(The data begins)

(* ===== verification/Pin.v ===== *)
(** Destination pinning in the server ([src/bin/myquic2-server/pin.rs]): the
    recent-destination ring that filters replies, the per-session destination
    memo, the connection pin, and the cached address policy. *)
From S2P Require Import Prelude Addr DnsKey DnsPolicy DnsMemo.

(* ------------------------------------------------------------------ *)
(** ** Recent destinations *)

Definition RECENT_DST_CAP : Z := 16.

Record RecentAddrs : Type := mkRecent { ra_slots : list (option IpAddr); ra_pos : Z }.

Definition RecentAddrs_default : RecentAddrs := mkRecent (repeat None (Z.to_nat RECENT_DST_CAP)) 0.

(** [self.slots[i]] for an index that is reduced modulo the capacity. *)
Definition slot_at (r : RecentAddrs) (i : Z) : option IpAddr := mjoin (ra_slots r !! Z.to_nat (i mod RECENT_DST_CAP)).

Definition contains_ip (r : RecentAddrs) (ip : IpAddr) : bool :=
  if negb (ra_pos r =? 0) && bool_decide (slot_at r (ra_pos r - 1) = Some ip) then true
  else bool_decide (Some ip ∈ ra_slots r).

Definition recent_push (r : RecentAddrs) (dst : SocketAddr) : RecentAddrs :=
  let ip := unmap (sa_ip dst) in
  if contains_ip r ip then r
  else mkRecent (<[Z.to_nat (ra_pos r mod RECENT_DST_CAP) := Some ip]> (ra_slots r)) (as_u64 (ra_pos r + 1)).

Definition recent_contains (r : RecentAddrs) (src : SocketAddr) : bool := contains_ip r (unmap (sa_ip src)).

(* ------------------------------------------------------------------ *)
(** ** Keys *)

Definition DEST_KEY_BYTES : Z := 255.

Record PortKey : Type := mkPortKey { pk_host_len : Z; pk_host : bytes; pk_port : Z }.

Definition PortKey_EMPTY : PortKey := mkPortKey 0 (repeat 0 (Z.to_nat DEST_KEY_BYTES)) 0.

Definition PortKey_new (host : bytes) (port : Z) : option PortKey :=
  if DEST_KEY_BYTES <? len host then None
  else Some (mkPortKey (as_u8 (len host)) (host ++ drop (length host) (pk_host PortKey_EMPTY)) port).

Definition pk_matches (k : PortKey) (host : bytes) (port : Z) : bool :=
  (pk_port k =? port) && (pk_host_len k =? len host)
  && bool_decide (take (Z.to_nat (pk_host_len k)) (pk_host k) = host).

(* ------------------------------------------------------------------ *)
(** ** The session's destination memo *)

Record DestMemo : Type := mkDest { dm_key : PortKey; dm_addr : SocketAddr; dm_expires : Z }.

Definition DestMemo_NONE : DestMemo := mkDest PortKey_EMPTY (SockV4 [0; 0; 0; 0] 0) 0.

Definition dest_get (d : DestMemo) (now : Z) (host : bytes) (port : Z) : option SocketAddr :=
  if (now <? dm_expires d) && pk_matches (dm_key d) host port then Some (dm_addr d) else None.

Definition dest_is_for (d : DestMemo) (host : bytes) (port : Z) (addr : SocketAddr) : bool :=
  bool_decide (dm_addr d = addr) && pk_matches (dm_key d) host port.

Definition DEST_PIN_TTL_MS : Z := 30000.
Definition DEST_PIN_REFRESH_MS : Z := DEST_PIN_TTL_MS / 4.

Definition pin_life_ms (remaining_ms : Z) : Z := Z.min DEST_PIN_TTL_MS remaining_ms.

(* ------------------------------------------------------------------ *)
(** ** The connection pin *)

Definition PIN_HOST_BYTES : Z := 255.

Record ConnPin : Type := mkPin {
  cp_sess : Z;
  cp_host_len : Z;
  cp_host : bytes;
  cp_port : Z;
  cp_addr : SocketAddr;
  cp_expires : Z
}.

Definition pin_is_for (pin : ConnPin) (host : bytes) (port : Z) : bool :=
  (cp_port pin =? port) && (cp_host_len pin =? len host)
  && bool_decide (take (Z.to_nat (cp_host_len pin)) (cp_host pin) = host).

Definition pin_arm (c : Clock) (pin : option ConnPin) (s : Z) (host : bytes) (port : Z) (addr : SocketAddr) (life_ms : Z)
    : option ConnPin :=
  if PIN_HOST_BYTES <? len host then pin
  else
    let n := as_u8 (len host) in
    Some (mkPin s n (take (Z.to_nat n) host ++ drop (Z.to_nat n) (repeat 0 (Z.to_nat PIN_HOST_BYTES))) port addr
            (coarse_millis c + pin_life_ms life_ms)).

(* ------------------------------------------------------------------ *)
(** ** The cached policy *)

Definition SLOTS : Z := 64.

Definition ip_fold (words : list Z) : Z := fold_left (fun h o => as_u64 (wrapping_mul h HASH_K + o)) words 0.
Definition ip_cache_idx (ip : IpAddr) : Z :=
  match ip with
  | IpV4 o => ip_fold o mod SLOTS
  | IpV6 o => ip_fold (segments o) mod SLOTS
  end.

Abbreviation PolicyCache := (list (option IpAddr * bool)).
Definition policy_cache_init : PolicyCache := repeat (None, false) (Z.to_nat SLOTS).

Section Cached.
Context `{IpNet}.

(** The slot's index is reduced modulo the array's length. *)
Definition is_global_ip_cached (c : PolicyCache) (ip : IpAddr) : bool * PolicyCache :=
  let i := Z.to_nat (ip_cache_idx ip) in
  let slot := c !!! i in
  if bool_decide (slot.1 = Some ip) then (slot.2, c)
  else
    let v := is_global_ip ip in
    (v, <[i := (Some ip, v)]> c).

Definition fast_allow (c : PolicyCache) (allow_private : bool) (dst : SocketAddr) : bool * PolicyCache :=
  if allow_private then (true, c) else is_global_ip_cached c (sa_ip dst).

(** What the memo may hold: verdicts of the policy itself. *)
Definition policy_ok (c : PolicyCache) : Prop :=
  length c = Z.to_nat SLOTS /\ forall i ip v, c !! i = Some (Some ip, v) -> v = is_global_ip ip.

Lemma policy_init_ok : policy_ok policy_cache_init.
Proof.
  split; [by apply List.repeat_length|]. intros i ip v E.
  apply list_elem_of_lookup_2, list_elem_of_In, repeat_spec in E. done.
Qed.

Lemma ip_cache_idx_lt ip : (Z.to_nat (ip_cache_idx ip) < Z.to_nat SLOTS)%nat.
Proof. assert (0 <= ip_cache_idx ip < SLOTS) by (unfold ip_cache_idx; destruct ip; by apply Z.mod_pos_bound). lia. Qed.

(** A collision costs a slot, never a wrong verdict. *)
Lemma is_global_ip_cached_spec c ip : policy_ok c ->
  (is_global_ip_cached c ip).1 = is_global_ip ip /\ policy_ok (is_global_ip_cached c ip).2.
Proof.
  intros [Hl Hc]. unfold is_global_ip_cached. pose proof (ip_cache_idx_lt ip) as Hi.
  destruct (lookup_lt_is_Some_2 c (Z.to_nat (ip_cache_idx ip)) ltac:(lia)) as [[o v] E].
  rewrite (list_lookup_total_correct _ _ _ E). cbn [fst snd]. case_bool_decide as Ho.
  - subst o. split; [by apply Hc in E|done].
  - split; [done|]. split; [cbn [snd]; by rewrite length_insert|]. intros j ip' v' Ej. cbn [snd] in Ej.
    destruct (decide (j = Z.to_nat (ip_cache_idx ip))) as [->|Hj].
    + rewrite list_lookup_insert_eq in Ej by lia. by simplify_eq.
    + rewrite list_lookup_insert_ne in Ej by done. by apply Hc in Ej.
Qed.

Lemma fast_allow_spec c allow dst : policy_ok c ->
  (fast_allow c allow dst).1 = allow || is_global_ip (sa_ip dst) /\ policy_ok (fast_allow c allow dst).2.
Proof. intros Hc. unfold fast_allow. destruct allow; [done|]. by apply is_global_ip_cached_spec. Qed.

End Cached.

(* ------------------------------------------------------------------ *)
(** ** The ring is the last sixteen distinct destinations *)

(** The allowlist a ring stands for, the latest first. *)
Definition recent_spec (l : list IpAddr) (dst : SocketAddr) : list IpAddr :=
  let ip := unmap (sa_ip dst) in
  if bool_decide (ip ∈ l) then l else take (Z.to_nat RECENT_DST_CAP) (ip :: l).

(** A ring after [n] writes that stands for [l]: counted back from the last
    write, its slots are the elements of [l]. *)
Definition ring_ok (r : RecentAddrs) (l : list IpAddr) (n : Z) : Prop :=
  length (ra_slots r) = Z.to_nat RECENT_DST_CAP /\ ra_pos r = as_u64 n /\ 0 <= n /\
  len l = Z.min n RECENT_DST_CAP /\
  forall j, 0 <= j < RECENT_DST_CAP -> slot_at r (n - 1 - j) = l !! Z.to_nat j.

Lemma ring_init : ring_ok RecentAddrs_default [] 0.
Proof.
  split; [done|]. split; [done|]. split; [lia|]. split; [done|]. intros j Hj. unfold slot_at, RecentAddrs_default. cbn [ra_slots].
  unfold RECENT_DST_CAP in *. rewrite lookup_nil.
  destruct (repeat None (Z.to_nat 16) !! Z.to_nat ((0 - 1 - j) mod 16)) as [x|] eqn:E; [|done].
  apply list_elem_of_lookup_2, list_elem_of_In, repeat_spec in E as ->. done.
Qed.

Lemma ring_elem r l n ip : ring_ok r l n -> Some ip ∈ ra_slots r <-> ip ∈ l.
Proof.
  intros (Hl & _ & Hn & Hll & Hs). unfold slot_at, RECENT_DST_CAP in *. rewrite !list_elem_of_lookup. split.
  - intros [i Hi]. assert ((i < 16)%nat) by (apply lookup_lt_Some in Hi; lia).
    exists (Z.to_nat ((n - 1 - Z.of_nat i) mod 16)).
    pose proof (Z.mod_pos_bound (n - 1 - Z.of_nat i) 16 eq_refl) as Hb. rewrite <- Hs by lia.
    replace ((n - 1 - (n - 1 - Z.of_nat i) mod 16) mod 16) with (Z.of_nat i).
    + by rewrite Nat2Z.id, Hi.
    + rewrite Zminus_mod_idemp_r. replace (n - 1 - (n - 1 - Z.of_nat i)) with (Z.of_nat i) by lia. symmetry. apply Z.mod_small. lia.
  - intros [j Hj]. assert (Z.of_nat j < 16) by (apply lookup_lt_Some in Hj; unfold len in Hll; lia).
    exists (Z.to_nat ((n - 1 - Z.of_nat j) mod 16)). specialize (Hs (Z.of_nat j) ltac:(lia)). rewrite Nat2Z.id, Hj in Hs.
    destruct (ra_slots r !! _) as [x|]; cbn in Hs; [by rewrite Hs|done].
Qed.

Lemma ring_contains r l n ip : ring_ok r l n -> contains_ip r ip = bool_decide (ip ∈ l).
Proof.
  intros Hr. assert (He := ring_elem r l n ip Hr). unfold contains_ip. destruct (negb _ && _) eqn:E.
  - symmetry. apply bool_decide_eq_true. apply andb_true_iff in E as [_ E]. apply bool_decide_eq_true in E. apply He.
    unfold slot_at in E. destruct (ra_slots r !! _) as [x|] eqn:Ex; cbn in E; [|done]. subst x. by eapply list_elem_of_lookup_2.
  - apply bool_decide_ext. exact He.
Qed.

Lemma as_u64_mod16 n : as_u64 n mod 16 = n mod 16.
Proof. unfold as_u64. symmetry. apply Znumtheory.Zmod_div_mod; [lia|lia|]. exists (2 ^ 60). reflexivity. Qed.

Lemma ring_push r l n dst : ring_ok r l n -> exists n', ring_ok (recent_push r dst) (recent_spec l dst) n'.
Proof.
  intros Hr. unfold recent_push, recent_spec. rewrite (ring_contains r l n) by done.
  case_bool_decide as Hin; [by exists n|]. exists (n + 1). destruct Hr as (Hl & Hp & Hn & Hll & Hs).
  unfold ring_ok, slot_at in *. cbn [ra_slots ra_pos]. unfold RECENT_DST_CAP in *. rewrite Hp, as_u64_mod16.
  set (ip := unmap (sa_ip dst)). pose proof (Z.mod_pos_bound n 16 eq_refl) as Hb.
  split; [by rewrite length_insert|]. split; [unfold as_u64; by rewrite Zplus_mod_idemp_l|]. split; [lia|].
  split; [rewrite len_take, len_cons by lia; lia|].
  intros j Hj. rewrite lookup_take_lt by lia. destruct (Z.eq_dec j 0) as [->|Hj0].
  - replace (n + 1 - 1 - 0) with n by lia. by rewrite list_lookup_insert_eq by lia.
  - replace (n + 1 - 1 - j) with (n - 1 - (j - 1)) by lia.
    assert (Hne : (n - 1 - (j - 1)) mod 16 <> n mod 16).
    { replace (n - 1 - (j - 1)) with (n - j) by lia. intros E.
      assert (Hz : j mod 16 = 0). { replace j with (n - (n - j)) by lia. by rewrite Zminus_mod, E, Z.sub_diag. }
      rewrite Z.mod_small in Hz by lia. lia. }
    pose proof (Z.mod_pos_bound (n - 1 - (j - 1)) 16 eq_refl). rewrite list_lookup_insert_ne by lia.
    rewrite Hs by lia. replace (Z.to_nat j) with (S (Z.to_nat (j - 1))) by lia. done.
Qed.

Lemma ring_run dsts r l n : ring_ok r l n ->
  exists n', ring_ok (fold_left recent_push dsts r) (fold_left recent_spec dsts l) n'.
Proof.
  revert r l n; induction dsts as [|d dsts IH]; intros r l n Hr; [by exists n|]. cbn [fold_left].
  destruct (ring_push r l n d Hr) as [n' Hr']. by apply (IH _ _ n').
Qed.

(** What the allowlist holds: destinations that were sent to, and all of the
    last sixteen distinct ones. *)
Lemma recent_spec_sound dsts l ip : ip ∈ fold_left recent_spec dsts l -> ip ∈ l \/ exists d, d ∈ dsts /\ ip = unmap (sa_ip d).
Proof.
  revert l; induction dsts as [|d dsts IH]; intros l H; [by left|]. cbn [fold_left] in H.
  destruct (IH _ H) as [Hl|(d' & Hd & ->)]; [|right; exists d'; split; [set_solver|done]].
  unfold recent_spec in Hl. case_bool_decide; [by left|]. apply subseteq_take, elem_of_cons in Hl as [->|Hl]; [|by left]. right. exists d. split; [set_solver|done].
Qed.

(** C13: the reply filter.  After any sequence of sends, a source passes exactly
    when its unmapped address is in the list of the last sixteen distinct
    destinations, kept in order of first use: it never passes for an address the
    session has not sent to, the port and the IPv4-mapped spelling do not
    matter, and the destination just sent to always passes. *)
Theorem reply_filter_exact (dsts : list SocketAddr) (src : SocketAddr) :
  let r := fold_left recent_push dsts RecentAddrs_default in
  recent_contains r src = bool_decide (unmap (sa_ip src) ∈ fold_left recent_spec dsts []) /\
  (recent_contains r src = true -> exists d, d ∈ dsts /\ unmap (sa_ip d) = unmap (sa_ip src)) /\
  (forall d dsts', dsts = dsts' ++ [d] -> unmap (sa_ip d) = unmap (sa_ip src) -> recent_contains r src = true).
Proof.
  intros r. destruct (ring_run dsts _ _ 0 ring_init) as [n Hr]. fold r in Hr. unfold recent_contains.
  rewrite (ring_contains _ _ _ _ Hr). split; [done|]. split.
  - intros H%bool_decide_eq_true. apply recent_spec_sound in H as [H|(d & Hd & E)]; [by apply elem_of_nil in H|]. by exists d.
  - intros d dsts' -> <-. apply bool_decide_eq_true. rewrite fold_left_app. cbn [fold_left]. unfold recent_spec at 1.
    case_bool_decide as Hin; [done|]. cbn. set_solver.
Qed.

(The data ends)

**Exercise:**
Across the entries above, find the lines with the string "induction" and copy them.

**Your response:**
  revert r l n; induction dsts as [|d dsts IH]; intros r l n Hr; [by exists n|]. cbn [fold_left].
  revert l; induction dsts as [|d dsts IH]; intros l H; [by left|]. cbn [fold_left] in H.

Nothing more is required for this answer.